--- What is expected ---
Look below for the line containing "s) = Ascii.eqb"; from there through the line containing "PyStr.contains sub (String c s) = false ->", both lines included, please set down each line exactly and nothing else.

(Stored data)
────────

Lemma terminal_false (status : string) :
  status ≠ "completed"%string -> status ≠ "failed"%string -> terminal status = false.
Proof.
  intros H1 H2. unfold terminal.
  rewrite (String_eqb_false _ _ H1), (String_eqb_false _ _ H2). reflexivity.
Qed.

(** *** Arithmetic of durations *)

Lemma wrap64_range (x : Z) : MinInt64 <= wrap64 x <= MaxInt64.
Proof.
  unfold wrap64, MinInt64, MaxInt64.
  pose proof (Z.mod_pos_bound (x + 2 ^ 63) (2 ^ 64) ltac:(lia)). lia.
Qed.

Lemma wrap64_id (x : Z) : int64 x -> wrap64 x = x.
Proof.
  unfold int64, wrap64, MinInt64, MaxInt64. intros H.
  rewrite Z.mod_small by lia. lia.
Qed.

Lemma wrap64_mul_Second (n : Z) : wrap64 (wrap64 n * Second) = wrap64 (n * Second).
Proof.
  unfold wrap64.
  f_equal.
  replace ((n + 2 ^ 63) mod 2 ^ 64 - 2 ^ 63) with
    (n + (- ((n + 2 ^ 63) / 2 ^ 64)) * 2 ^ 64)
    by (pose proof (Z.div_mod (n + 2 ^ 63) (2 ^ 64) ltac:(lia)); lia).
  replace ((n + - ((n + 2 ^ 63) / 2 ^ 64) * 2 ^ 64) * Second + 2 ^ 63)
    with (n * Second + 2 ^ 63 + (- ((n + 2 ^ 63) / 2 ^ 64) * Second) * 2 ^ 64) by ring.
  apply Z.mod_add. lia.
Qed.

(** A whole number of seconds is a multiple of 512 nanoseconds, also after
    wrapping; the largest duration is odd. *)
Lemma seconds_mod_512 (n : Z) : seconds n mod 512 = 0.
Proof.
  unfold seconds. rewrite wrap64_mul_Second. unfold wrap64, Second.
  pose proof (Z.div_mod (n * 1000000000 + 2 ^ 63) (2 ^ 64) ltac:(lia)) as H.
  replace ((n * 1000000000 + 2 ^ 63) mod 2 ^ 64 - 2 ^ 63) with
    (0 + (n * 1953125 - ((n * 1000000000 + 2 ^ 63) / 2 ^ 64) * 2 ^ 55) * 512) by lia.
  rewrite Z.mod_add by lia. reflexivity.
Qed.

Lemma seconds_small (n : Z) :
  MinInt64 <= n * Second <= MaxInt64 -> seconds n = n * Second.
Proof.
  intros H. unfold seconds. rewrite wrap64_mul_Second. apply wrap64_id. exact H.
Qed.
(** An environment dump with three packages. *)
Definition dump : string :=
  "# This file may be used to create an environment using:" ++ NL
  ++ "@EXPLICIT" ++ NL
  ++ "https://repo.example/main/numpy-1.18.0-0.tar.bz2  " ++ NL
  ++ "https://repo.example/main/numpy-base-1.18.0-0.tar.bz2" ++ NL
  ++ NL
  ++ "https://repo.example/free/scipy-1.5.2-0.tar.bz2" ++ NL.

Definition read_dump (filename : string) : result string :=
  if String.eqb filename "env.txt" then Ok dump else Raise FileNotFoundError.

(** * Properties *)

(** ** Strings *)

Section StringFacts.

Lemma prefix_space (c : ascii) (s : string) :
  prefix " " (String c s) = Ascii.eqb " " c.
Proof.
  change (prefix " " (String c s))
    with (if ascii_dec " " c then prefix EmptyString s else false).
  destruct (ascii_dec " " c) as [<-|Hne].
  - now destruct s.
  - symmetry. now apply Ascii.eqb_neq.
Qed.

Lemma contains_cons_false (sub : string) (c : ascii) (s : string) :
  PyStr.contains sub (String c s) = false ->
  prefix sub (String c s) = false /\ PyStr.contains sub s = false.
Proof.
  cbn [PyStr.contains]. intros H. now apply orb_false_iff in H.
Qed.

(** Splitting once at the first space of a log line. *)
Lemma split_log_line (hash subject : string) :
  PyStr.contains " " hash = false ->
  PyStr.split_max " " 1 (log_line hash subject) = [hash; subject].
Proof.
  unfold PyStr.split_max, log_line.
  induction hash as [|c h IH]; intros Hno.
  - cbn. now destruct subject.
  - apply contains_cons_false in Hno. destruct Hno as [Hp Hc].
    change (String c h ++ " " ++ subject) with (String c (h ++ " " ++ subject)).
    cbn [PyStr.split_go].
    rewrite prefix_space in *. rewrite Hp.
    now rewrite (IH Hc).
Qed.



(** [split] never gives an empty list, so [...split('-')[0]] is defined. *)
Lemma split_go_not_nil sep m k s : PyStr.split_go sep m k s <> [].
Proof.
  revert m k. induction s as [|c s IH]; intros m k;
    cbn [PyStr.split_go]; [discriminate|].
  destruct k; [|apply IH].
  destruct m as [[|m]|]; [discriminate| |];
    (destruct (prefix sep (String c s)); [discriminate|]);
    match goal with
    | |- context [match ?x with _ => _ end] => destruct x
    end; discriminate.
Qed.

Lemma repo_name_index (path : string) :
  PyStr.index (PyStr.split "-" (PyStr.basename path)) 0 = Some (repo_name path).
Proof.
  unfold repo_name, PyStr.split.
  pose proof (split_go_not_nil "-" None 0 (PyStr.basename path)) as H.
  destruct (PyStr.split_go "-" None 0 (PyStr.basename path)) as [|x l];
    [contradiction|].
  unfold PyStr.index. cbn [List.length hd].
  replace ((0 <=? 0) && (0 <? Z.of_nat (S (List.length l)))) with true
    by (symmetry; apply andb_true_iff; split; [apply Z.leb_le|apply Z.ltb_lt]; lia).
  reflexivity.
Qed.

(** Indexing with an index inside the list, and with a negative one. *)
Lemma index_nonneg {A} (l : list A) (i : Z) :
  0 <= i < Z.of_nat (List.length l) ->
  PyStr.index l i = nth_error l (Z.to_nat i).
Proof.
  intros H. unfold PyStr.index.
  replace ((0 <=? i) && (i <? Z.of_nat (List.length l))) with true; [reflexivity|].
  symmetry; apply andb_true_iff; split; [apply Z.leb_le|apply Z.ltb_lt]; lia.
Qed.

Lemma index_negative {A} (l : list A) (i : Z) :
  - Z.of_nat (List.length l) <= i < 0 ->
  PyStr.index l i = nth_error l (Z.to_nat (Z.of_nat (List.length l) + i)).
Proof.
  intros H. unfold PyStr.index.
  replace ((0 <=? i) && (i <? Z.of_nat (List.length l))) with false.
  - replace ((- Z.of_nat (List.length l) <=? i) && (i <? 0)) with true; [reflexivity|].
    symmetry; apply andb_true_iff; split; [apply Z.leb_le|apply Z.ltb_lt]; lia.
  - symmetry; apply andb_false_iff. left. apply Z.leb_gt. lia.
Qed.

Lemma index_out_of_range {A} (l : list A) (i : Z) :
  i < - Z.of_nat (List.length l) \/ Z.of_nat (List.length l) <= i ->
  PyStr.index l i = None.
Proof.
  intros H. unfold PyStr.index.
  destruct ((0 <=? i) && (i <? Z.of_nat (List.length l))) eqn:E1.
  - apply andb_true_iff in E1. destruct E1 as [E1 E2].
    apply Z.leb_le in E1. apply Z.ltb_lt in E2. lia.
  - destruct ((- Z.of_nat (List.length l) <=? i) && (i <? 0)) eqn:E2; [|reflexivity].
    apply andb_true_iff in E2. destruct E2 as [E2 E3].
    apply Z.leb_le in E2. apply Z.ltb_lt in E3.
    apply andb_false_iff in E1. destruct E1 as [E1|E1].
    + apply Z.leb_gt in E1. lia.
    + apply Z.ltb_ge in E1. lia.
Qed.

Lemma index_head {A} (x : A) (l : list A) : PyStr.index (x :: l) 0 = Some x.
Proof. rewrite index_nonneg; [reflexivity|]. cbn [List.length]. lia. Qed.


Lemma entry_at_index {A} (l : list A) (i : Z) (x : A) :
  entry_at l i = Some x -> PyStr.index l i = Some x.
Proof.
  unfold entry_at. destruct (i <? 0) eqn:E; [discriminate|].
  apply Z.ltb_ge in E. intros H.
  rewrite index_nonneg; [exact H|].
  assert (Hlt : (Z.to_nat i < List.length l)%nat)
    by (apply nth_error_Some; congruence).
  lia.
Qed.


Lemma index_in_range {A} (l : list A) (i : Z) :
  - Z.of_nat (List.length l) <= i < Z.of_nat (List.length l) ->
  exists x, PyStr.index l i = Some x.
Proof.
  intros H. destruct (Z_lt_le_dec i 0) as [Hneg|Hpos].
  - rewrite index_negative by lia.
    destruct (nth_error l _) eqn:E; [eauto|].
    apply nth_error_None in E. lia.
  - rewrite index_nonneg by lia.
    destruct (nth_error l _) eqn:E; [eauto|].
    apply nth_error_None in E. lia.
Qed.

End StringFacts.

(** ** The model on concrete values *)

Section Checks.

Example split_hyphens : PyStr.split "-" "a--b-" = ["a"; ""; "b"; ""].
Proof. reflexivity. Qed.

Example split_overlapping : PyStr.split "aa" "aaaaa" = [""; ""; "a"].
Proof. reflexivity. Qed.

Example split_once : PyStr.split_max " " 1 "c2 Release 1.0.0" = ["c2"; "Release 1.0.0"].
Proof. reflexivity. Qed.

Example split_once_empty : PyStr.split_max " " 1 "" = [""].
Proof. reflexivity. Qed.

Example splitlines_boundaries :
  PyStr.splitlines ("ab" ++ NL ++ "cd" ++ String PyStr.CR NL ++ NL ++ "e")
    = ["ab"; "cd"; ""; "e"].
Proof. reflexivity. Qed.

Example splitlines_final_boundary : PyStr.splitlines ("ab" ++ NL) = ["ab"].
Proof. reflexivity. Qed.

Example rstrip_blanks : PyStr.rstrip "ab c   " = "ab c".
Proof. reflexivity. Qed.

Example int_literals :
  map PyStr.int [" +1_000 "; "007"; "-12"; "1__0"; "1_"; "-"; ""; "1 2"]
    = [Some 1000; Some 7; Some (-12); None; None; None; None; None].
Proof. reflexivity. Qed.

Example str_numbers : map PyStr.str [0; 37; -1] = ["0"; "37"; "-1"].
Proof. reflexivity. Qed.

Example basename_url :
  PyStr.basename "https://example.org/pkgs/astropy-4.1dev500-0.tar.bz2"
    = "astropy-4.1dev500-0.tar.bz2".
Proof. reflexivity. Qed.

Example index_from_the_end :
  map (PyStr.index ["c3"; "c2"; "c1"]) [0; 2; 3; -1; -3; -4]
    = [Some "c3"; Some "c1"; None; Some "c1"; Some "c3"; None].
Proof. reflexivity. Qed.

Example version_dot_dev : version "numpy-1.18.0.dev37-0" = Ok ("1.18.0", 37).
Proof. reflexivity. Qed.

Example version_release : version "scipy-1.5.2-0" = Ok ("1.5.2", 0).
Proof. reflexivity. Qed.

Example version_dev :
  version "astropy-4.1dev500-0" = Ok ("v4.0", 500 * 2 ^ 32 + 0xFACEFEED).
Proof. reflexivity. Qed.

Example version_minor_zero : version "astropy-4.0dev5-0" = Ok ("v4.-1", encode_anomalous 5).
Proof. reflexivity. Qed.

Example version_hyphen_in_name : version "scikit-learn-0.23.1-0" = Raise ValueError.
Proof. reflexivity. Qed.

Example filter_commit_collision : filter_commit 0xFACEFEED = (0, true).
Proof. reflexivity. Qed.

Example filter_commit_negative : filter_commit (encode_anomalous (-1)) = (-1, true).
Proof. reflexivity. Qed.

Example safe_command_semicolon :
  safe_command (log_cmd (Some "1.0;x")) = false.
Proof. reflexivity. Qed.

Example tag_candidates_foo :
  tag_candidates "foo" "1.2.3" = ["1.2.3"; "v1.2.3"; "foo-1.2.3"; "foo-v1.2.3"].
Proof. reflexivity. Qed.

────────

--- Task answer ---
  prefix " " (String c s) = Ascii.eqb " " c.
Proof.
  change (prefix " " (String c s))
    with (if ascii_dec " " c then prefix EmptyString s else false).
  destruct (ascii_dec " " c) as [<-|Hne].
  - now destruct s.
  - symmetry. now apply Ascii.eqb_neq.
Qed.

Lemma contains_cons_false (sub : string) (c : ascii) (s : string) :
  PyStr.contains sub (String c s) = false ->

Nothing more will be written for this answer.